実際、2023年7月にラトガース大学のアーユシュ・ビサリア氏らによって発表された研究では、BMIの数値が「肥満」に該当する成人の死亡リスクは、「正常」とみなされる成人の死亡リスクと同程度だったことが報告されています。また、カリフォルニア大学ロサンゼルス校の健康心理学教授のジャネット・トミヤマ氏らの研究では、BMIでは「肥満」に該当する被験者の約30%で、血圧やコレステロール値などが正常値を示していたことや、肥満の被験者と正常な被験者の心代謝系の健康状態にほとんど差がなかったことが明らかになっています。

また、同じBMIでも高齢者は若い成人に比べて筋肉が少なく、体脂肪の量が多くなる傾向があることや、脂肪が腹部を中心に蓄積する男性に対して、女性はお尻や腰、太ももなどに脂肪が蓄積しやすいため、同じBMIでも男性よりも女性の方が体脂肪の量が多くなる傾向があるほか、女性の方がより死亡リスクが低いことが明らかになっています。さらに、BMIは白人の測定値を使用して開発が進められたため、黒人や黄色人種などは体組成や脂肪の位置が異なり、BMIで正常に診断することができない場合があることが指摘されています。



これらの研究を受けてアメリカ医師会(AMA)では、2023年6月からBMIを用いた肥満の診断や治療が不完全であることを認め、BMIも含めたさまざまな指標を用いて診断などに当たることを表明しています。

BMIでは適切な診断や治療が行えなかった現状を受け、さまざまな研究が進められてきました。スタンフォード大学の研究チームは、約60人の肥満専門家からなるチームを結成し、体重が健康にどのような影響を与えるかを適切に理解するために、体内の主要な臓器系の調査を行っています。スタンフォード氏によると、調査によって考案された診断基準は、2024年に発表されるとのこと。
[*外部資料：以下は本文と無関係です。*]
(** ** [strptime] reads back what [strftime] writes *)

Lemma first_bind {A B} (l : list A) (f : A -> list B) x y :
  head l = Some x -> head (f x) = Some y -> head (l ≫= f) = Some y.
Proof. destruct l as [|z l]; simpl; [done|]. intros [= ->]. destruct (f x); simpl; [done|]. by intros [= ->]. Qed.

Lemma literal_first l s : head (literal l (l ++ s)) = Some s.
Proof. unfold literal. by rewrite strip_prefix_app. Qed.

Lemma two_digits_first ok2 ok1 n s :
  0 <= n < 100 -> ok2 (n / 10) (n mod 10) = true ->
  head (two_digits ok2 ok1 (fixed_width 2 n ++ s)) = Some (n, s).
Proof.
  intros Hn Hok. cbn [fixed_width String.append two_digits].
  pose proof (Z.div_mod n 10 ltac:(lia)). pose proof (Z.mod_pos_bound n 10 ltac:(lia)).
  change (10 ^ Z.of_nat 1) with 10. change (10 ^ Z.of_nat 0) with 1.
  rewrite Z.div_1_r, (Z.mod_small (n / 10)) by lia.
  rewrite !digit_char_is_digit, !digit_char_val by lia. rewrite Hok. simpl. do 2 f_equal. lia.
Qed.

Lemma directive_Y_first y s : 0 <= y <= 9999 -> head (directive_Y (fixed_width 4 y ++ s)) = Some (y, s).
Proof.
  intros Hy. rewrite <-(digits_val_fixed_width_small 4 y) at 2 by (simpl; lia).
  cbn [fixed_width String.append directive_Y].
  rewrite !digit_char_is_digit by (apply Z.mod_pos_bound; lia). done.
Qed.

Lemma month_cases (P : Z -> Prop) m :
  P 1 -> P 2 -> P 3 -> P 4 -> P 5 -> P 6 -> P 7 -> P 8 -> P 9 -> P 10 -> P 11 -> P 12 ->
  1 <= m <= 12 -> P m.
Proof.
  intros. assert (m = 1 \/ m = 2 \/ m = 3 \/ m = 4 \/ m = 5 \/ m = 6 \/ m = 7 \/ m = 8 \/ m = 9 \/ m = 10
                  \/ m = 11 \/ m = 12) as Hm by lia.
  repeat (destruct Hm as [->|Hm]; [done|]). by subst.
Qed.

Lemma directive_b_first m s : 1 <= m <= 12 -> head (directive_b (month_name m ++ s)) = Some (m, s).
Proof. intros Hm. pattern m. eapply month_cases; [..|exact Hm]; vm_compute; reflexivity. Qed.

Lemma head_app_l {A} (l k : list A) x : head l = Some x -> head (l ++ k) = Some x.
Proof. by destruct l. Qed.

Lemma directive_d_first n s : 1 <= n <= 31 -> head (directive_d (fixed_width 2 n ++ s)) = Some (n, s).
Proof.
  intros Hn. unfold directive_d. apply head_app_l. apply two_digits_first; [lia|].
  pose proof (Z.div_mod n 10 ltac:(lia)). pose proof (Z.mod_pos_bound n 10 ltac:(lia)).
  rewrite !orb_true_iff, !andb_true_iff, !Z.eqb_eq, !Z.leb_le. lia.
Qed.

Lemma directive_H_first n s : 0 <= n <= 23 -> head (directive_H (fixed_width 2 n ++ s)) = Some (n, s).
Proof.
  intros Hn. apply two_digits_first; [lia|].
  pose proof (Z.div_mod n 10 ltac:(lia)). pose proof (Z.mod_pos_bound n 10 ltac:(lia)).
  rewrite orb_true_iff, andb_true_iff, Z.eqb_eq, !Z.leb_le. lia.
Qed.

Lemma directive_M_first n s : 0 <= n <= 59 -> head (directive_M (fixed_width 2 n ++ s)) = Some (n, s).
Proof.
  intros Hn. apply two_digits_first; [lia|].
  pose proof (Z.div_mod n 10 ltac:(lia)). pose proof (Z.mod_pos_bound n 10 ltac:(lia)).
  rewrite Z.leb_le. lia.
Qed.

Lemma directive_S_first n s : 0 <= n <= 59 -> head (directive_S (fixed_width 2 n ++ s)) = Some (n, s).
Proof.
  intros Hn. apply two_digits_first; [lia|].
  pose proof (Z.div_mod n 10 ltac:(lia)). pose proof (Z.mod_pos_bound n 10 ltac:(lia)).
  rewrite orb_true_iff, andb_true_iff, Z.eqb_eq, !Z.leb_le. lia.
Qed.

Lemma spaces_first n s : 0 <= n < 100 -> head (spaces (" " ++ fixed_width 2 n ++ s)) = Some (fixed_width 2 n ++ s)%string.
Proof.
  intros Hn. cbn [fixed_width String.append spaces]. change (is_space " ") with true. cbv match.
  pose proof (is_digit_not_space (digit_char (n / 10 ^ Z.of_nat 1 mod 10))) as H.
  rewrite digit_char_is_digit in H by (apply Z.mod_pos_bound; lia).
  specialize (H eq_refl). apply negb_true_iff in H. by rewrite H.
Qed.

(** A fraction of [n + 1] digits, [k] fewer than the directive allows. *)
Lemma fraction_go_first n k acc us :
  head (fraction_go (S n + k) acc (fixed_width (S n) us))
  = Some ((acc * 10 ^ Z.of_nat (S n) + us mod 10 ^ Z.of_nat (S n)) * 10 ^ Z.of_nat k, EmptyString).
Proof.
  revert acc. induction n as [|n IH]; intros acc.
  - cbn [fraction_go fixed_width Nat.add].
    rewrite digit_char_is_digit, digit_char_val by (apply Z.mod_pos_bound; lia).
    change (10 ^ Z.of_nat 1) with 10. change (10 ^ Z.of_nat 0) with 1. rewrite Z.div_1_r.
    replace (acc * 10) with (10 * acc) by lia. by destruct k.
  - remember (S n) as n' eqn:En. cbn [fraction_go fixed_width Nat.add].
    rewrite digit_char_is_digit, digit_char_val by (apply Z.mod_pos_bound; lia). subst n'.
    erewrite head_app_l by apply IH. do 2 f_equal.
    rewrite (mod_pow10_succ us (S n)), (pow10_succ (S n)). ring.
Qed.

Lemma valid_datetime_spec t :
  valid_datetime t = true <->
  1 <= year t <= 9999 /\ 1 <= month t <= 12 /\ 1 <= day t <= days_in_month (year t) (month t)
  /\ 0 <= hour t <= 23 /\ 0 <= minute t <= 59 /\ 0 <= second t <= 59
  /\ 0 <= microsecond t <= 999999.
Proof. unfold valid_datetime. rewrite !andb_true_iff, !Z.leb_le. lia. Qed.

Lemma days_in_month_bounds y m : 28 <= days_in_month y m <= 31.
Proof. unfold days_in_month. repeat case_match; lia. Qed.

Lemma date_and_time_first t s :
  valid_datetime t = true ->
  head (date_and_time (strftime t ++ s)) =
  Some (DateTime (year t) (month t) (day t) (hour t) (minute t) (second t) 0, s).
Proof.
  rewrite valid_datetime_spec. intros (? & ? & ? & ? & ? & ? & ?).
  pose proof (days_in_month_bounds (year t) (month t)).
  unfold date_and_time, strftime. rewrite <-!str_app_assoc.
  eapply first_bind; [apply directive_Y_first; lia|]. eapply first_bind; [apply literal_first|].
  eapply first_bind; [apply directive_b_first; lia|]. eapply first_bind; [apply literal_first|].
  eapply first_bind; [apply directive_d_first; lia|]. eapply first_bind; [apply spaces_first; lia|].
  eapply first_bind; [apply directive_H_first; lia|]. eapply first_bind; [apply literal_first|].
  eapply first_bind; [apply directive_M_first; lia|]. eapply first_bind; [apply literal_first|].
  eapply first_bind; [apply directive_S_first; lia|]. done.
Qed.

Lemma head_strptime fmt s t :
  head (fmt s) = Some (t, EmptyString) ->
  strptime fmt s = if valid_datetime t then Ok t else Raise ValueError.
Proof. unfold strptime. destruct (fmt s) as [|[? ?] ?]; simpl; [done|]. by intros [= -> ->]. Qed.

Lemma strptime_strftime t :
  valid_datetime t = true -> microsecond t = 0 -> strptime date_and_time (strftime t) = Ok t.
Proof.
  intros Hv Hu. pose proof (date_and_time_first t "" Hv) as H. rewrite str_app_nil_r in H.
  rewrite (head_strptime _ _ _ H), <-Hu. clear H. destruct t. cbn [year month day hour minute second microsecond].
  by rewrite Hv.
Qed.
Lemma submit_end_search line ts id h hash result :
  0 <= line -> str_all stamp_char ts = true -> 0 <= id -> 0 <= h ->
  hash_ok hash = true -> result_ok result = true ->
  search end_submit_block_pattern
    (log_row line ts "debug" (message_text id (SubmitBlockResult h hash result)))
  = Some ([ts; str_of_Z id; str_of_Z h; hash; result], ".")%string.
Proof.
  intros Hl Hts Hid Hh (Hhex & Hne & Hsp & HR)%hash_ok_spec (Hdot & Hres & _ & HR')%result_ok_spec.
  unfold end_submit_block_pattern.
  transitivity (search end_submit_block_pattern
    (str_of_Z line ++ " [" ++ ts ++ "] " ++ "[debug]" ++ " R" ++ str_of_Z id
     ++ " BitcoinBlockchain::SubmitBlock for block at height "
     ++ str_of_Z h ++ ", block hash: " ++ hash ++ ". Result = " ++ result ++ " (null means ok).")).
  { unfold log_row, message_text. f_equal. }
  apply search_row; [done|done|]. apply (match_here_any_star false); [done| |].
  - apply match_here_lit. match_numbers. apply match_here_group; [done|done|done|].
    apply match_here_one; [done|]. eapply match_here_strip; [reflexivity|].
    apply (match_here_any_star true); [done|match_numbers|search_fails].
  - search_fails.
Qed.

(** A successful search means that every literal of the pattern is in the text. *)
Lemma matches_literal l r m gs : Lit l ∈ r -> matches r m gs -> contains l m = true.
Proof.
  intros Hin Hm. apply contains_true_iff. revert Hin.
  induction Hm as [|l' r m gs _ IH|p c r m gs _ _ IH|cap lz ne p r w m gs _ _ _ IH].
  - by rewrite elem_of_nil.
  - rewrite elem_of_cons. intros [[= ->]|(a & b & ->)%IH]; [by exists EmptyString, m|].
    exists (l' ++ a)%string, b. by rewrite str_app_assoc.
  - rewrite elem_of_cons. intros [[=]|(a & b & ->)%IH]. by exists (String c a), b.
  - rewrite elem_of_cons. intros [[=]|(a & b & ->)%IH]. exists (w ++ a)%string, b. by rewrite str_app_assoc.
Qed.

Lemma search_needs l r s c :
  Lit l ∈ r -> has_char c l = true -> has_char c s = false -> search r s = None.
Proof.
  intros Hin Hc Hs. destruct (search r s) as [[gs t]|] eqn:E; [|done].
  apply search_sound in E as (a & m & -> & Hm). apply (matches_literal l) in Hm; [|done].
  rewrite !has_char_app, !orb_false_iff in Hs. destruct Hs as (_ & Hs & _).
  by rewrite (contains_no_char l m c) in Hm.
Qed.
さらに、ドイツを拠点とする医療ディレクターであるアルヤ・シャルマ氏は「BMIは数値を算出した人物がどれほど太っているかについて教えてくれるだけで、病気の発生リスクなどについては教えてくれません」と指摘し、BMIに加えて、身体的、精神的、機能的な健康状態を調べる「エドモントン肥満病期分類システム(EOSS)」と呼ばれるシステムを考案しました。EOSSでは、5段階で健康リスクが示され、患者間でBMIが同じだとしても、心臓病や肥満に関する不安の度合などでEOSSが示す段階が変化します。

EOSSは成人の肥満に関する2020年のカナダの臨床ガイドラインに組み込まれ、2022年には、チリやアイルランドでアセスメントツールが市販されるようになりました。スタンフォード氏は「BMIを超えるさまざまな指標に関する取り組みは始まったばかりです」と述べています。